The opposite case happens in the case of acidic products (such as those used to unclog pipes or remove hard water stains), the curing process may become slower or not even occur.
If you’ve problems working, no matter what you do, perhaps the chemical molecules in the air are hindering your work. Therefore, try to ventilate the space to remove them after each time you clean cleaning, or change the products you’re using instead.
How to extend the useful life of extension glue?
Although you now know the factors that affect your adhesives, I think it is convenient to go over the best ways to use it and store it. After all, sometimes the problem is much simpler than it seems!
So what are other factors that affect your glue?

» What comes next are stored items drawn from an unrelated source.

(* ===== verification/FormatTypes.v ===== *)
(** * [useFormatTypes]: the editable-tree handlers contributed by format types

    [src/packages/rich-text/src/component/use-format-types.js].  The hook
    reads the registered format types and folds over them twice: once with
    the registry's [select] to collect, for the types that declare them,
    the props each type selects ([selectProps], keyed by the type's name),
    the values those props take ([dependencies]), and the handlers that
    prepare the editable tree ([prepareHandlers], or [valueHandlers] for a
    type that also reacts to changes); once with [dispatch] to build the
    change handlers, each from the type's dispatch props merged over its
    selected props.  [select], [dispatch] and the handlers the types build
    are opaque here: the section abstracts over their types. *)

From S2P Require Import Prelude PropertyKey JsObject.

Module FormatTypes.
Import PropertyKey JsObject.

Section Hook.
Context {Select Dispatch Handler : Type}.

(** [{ richTextIdentifier: identifier, blockClientId: clientId }] *)
Record args := {
  richTextIdentifier : string;
  blockClientId : string
}.

(** The settings of a registered format type, with the four optional
    experimental callbacks the hook tests for. *)
Record format_type := {
  name : string;
  getPropsForEditableTreePreparation : option (Select → args → obj js_value);
  createPrepareEditableTree : option (option (obj js_value) → args → Handler);
  createOnChangeEditableValue : option (option (obj js_value) → args → Handler);
  getPropsForEditableTreeChangeHandler : option (Dispatch → args → obj js_value)
}.

(** The accumulator of the first [reduce]. *)
Record select_acc := {
  dependencies : list js_value;
  selectProps : obj (obj js_value);
  prepareHandlers : list Handler;
  valueHandlers : list Handler
}.

Definition select_acc_init : select_acc :=
  {| dependencies := []; selectProps := empty_obj; prepareHandlers := []; valueHandlers := [] |}.

(** One step of the first [reduce], lines 28-64. *)
Definition select_step (select : Select) (identifier clientId : string)
    (acc : select_acc) (settings : format_type) : select_acc :=
  let a := {| richTextIdentifier := identifier; blockClientId := clientId |} in
  let '(selected, acc1) :=
    match getPropsForEditableTreePreparation settings with
    | Some getProps =>
        let sel := getProps select a in
        (Some sel,
         {| dependencies := dependencies acc ++ obj_values sel;
            selectProps := obj_set (name settings) sel (selectProps acc);
            prepareHandlers := prepareHandlers acc;
            valueHandlers := valueHandlers acc |})
    | None => (None, acc)
    end in
  match createPrepareEditableTree settings with
  | Some createPrepare =>
      let handler := createPrepare selected a in
      match createOnChangeEditableValue settings with
      | Some _ =>
          {| dependencies := dependencies acc1; selectProps := selectProps acc1;
             prepareHandlers := prepareHandlers acc1;
             valueHandlers := valueHandlers acc1 ++ [handler] |}
      | None =>
          {| dependencies := dependencies acc1; selectProps := selectProps acc1;
             prepareHandlers := prepareHandlers acc1 ++ [handler];
             valueHandlers := valueHandlers acc1 |}
      end
  | None => acc1
  end.

(** The first [useSelect] callback: [formatTypes.reduce(..., init)]. *)
Definition select_props (select : Select) (identifier clientId : string)
    (formatTypes : list format_type) : select_acc :=
  fold_left (select_step select identifier clientId) formatTypes select_acc_init.

(** One step of the second [reduce], lines 76-107. *)
Definition change_step (dispatch : Dispatch) (identifier clientId : string)
    (selectProps : obj (obj js_value)) (acc : list Handler) (settings : format_type)
    : list Handler :=
  let a := {| richTextIdentifier := identifier; blockClientId := clientId |} in
  let dispatcher :=
    match getPropsForEditableTreeChangeHandler settings with
    | Some getProps =>
        let d := getProps dispatch a in
        Some (assign_entries (own_entries d)
                (assign_entries (spread_entries (obj_get (name settings) selectProps)) empty_obj))
    | None => None
    end in
  match createOnChangeEditableValue settings with
  | Some createOnChange => acc ++ [createOnChange dispatcher a]
  | None => acc
  end.

(** The [__unstableUseDispatchWithMap] callback. *)
Definition change_handlers (dispatch : Dispatch) (identifier clientId : string)
    (selectProps : obj (obj js_value)) (formatTypes : list format_type) : list Handler :=
  fold_left (change_step dispatch identifier clientId selectProps) formatTypes [].

(** What the hook returns. *)
Record hook_result := {
  r_formatTypes : list format_type;
  r_prepareHandlers : list Handler;
  r_valueHandlers : list Handler;
  r_changeHandlers : list Handler;
  r_dependencies : list js_value
}.

(** [useFormatTypes({ clientId, identifier })] with the registered format
    types and the registry's [select] and [dispatch]. *)
Definition useFormatTypes (select : Select) (dispatch : Dispatch)
    (formatTypes : list format_type) (clientId identifier : string) : hook_result :=
  let acc := select_props select identifier clientId formatTypes in
  {| r_formatTypes := formatTypes;
     r_prepareHandlers := prepareHandlers acc;
     r_valueHandlers := valueHandlers acc;
     r_changeHandlers := change_handlers dispatch identifier clientId (selectProps acc) formatTypes;
     r_dependencies := dependencies acc |}.

(** ** A reference description of the two folds

    What each format type contributes, on its own. *)

Definition selected_of (select : Select) (a : args) (f : format_type) : option (obj js_value) :=
  (λ getProps, getProps select a) <$> getPropsForEditableTreePreparation f.

Definition prepare_handler_of (select : Select) (a : args) (f : format_type) : option Handler :=
  match createPrepareEditableTree f, createOnChangeEditableValue f with
  | Some cp, None => Some (cp (selected_of select a f) a)
  | _, _ => None
  end.

Definition value_handler_of (select : Select) (a : args) (f : format_type) : option Handler :=
  match createPrepareEditableTree f, createOnChangeEditableValue f with
  | Some cp, Some _ => Some (cp (selected_of select a f) a)
  | _, _ => None
  end.

Definition select_entry_of (select : Select) (a : args) (f : format_type)
    : option (string * obj js_value) :=
  (λ sel, (name f, sel)) <$> selected_of select a f.

Definition dispatcher_of (dispatch : Dispatch) (a : args) (selectProps : obj (obj js_value))
    (f : format_type) : option (obj js_value) :=
  (λ getProps, assign_entries (own_entries (getProps dispatch a))
                 (assign_entries (spread_entries (obj_get (name f) selectProps)) empty_obj))
    <$> getPropsForEditableTreeChangeHandler f.

Definition change_handler_of (dispatch : Dispatch) (a : args) (selectProps : obj (obj js_value))
    (f : format_type) : option Handler :=
  (λ co, co (dispatcher_of dispatch a selectProps f) a) <$> createOnChangeEditableValue f.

Useful life of extension glue
An average spread adhesive typically lasts from one to two months in an already-open glue bottle, and six if it’s still hermetically sealed.
If the manufacturing date of your glue is more than six months, it means that it won’t have the same effectiveness as a new product (because the active component, cyanoacrylate, doesn’t require contact with air to be active).
Once it is open, however, its optimum drying point only last 4 – 5 weeks.
How many times have you heard extension glues should be away from moisture, heat and light? Well, today I’m not telling you anything new: it’s extremely important to know how to store our tools.
Additionally, I’m giving you a list of things you should (and should not) do when storing glues.
- Store it in airtight packaging with a silicon bag (which will absorb moisture).
- Seal the container of the extension glue well before storing it.
- Store in a refrigerator ONLY if it has never been opened.
And what you should not do is:
- Work in a different range from the optimum temperature.
- Put heat sources closer to your glue.
- Store it in a refrigerator if it’s already open (since the change in temperature will affect its properties and it’ll lose effectiveness).
- Keep the same container open for more than 4–5 weeks (two months maximum).
- And most importantly, not reading the specific instructions for each product!
Just as each of your clients will require a different strategy, each of your glues could also have a different treatment. Read the instructions, review the optimal way to store them, and avoid ordering more products than what you’re going to use!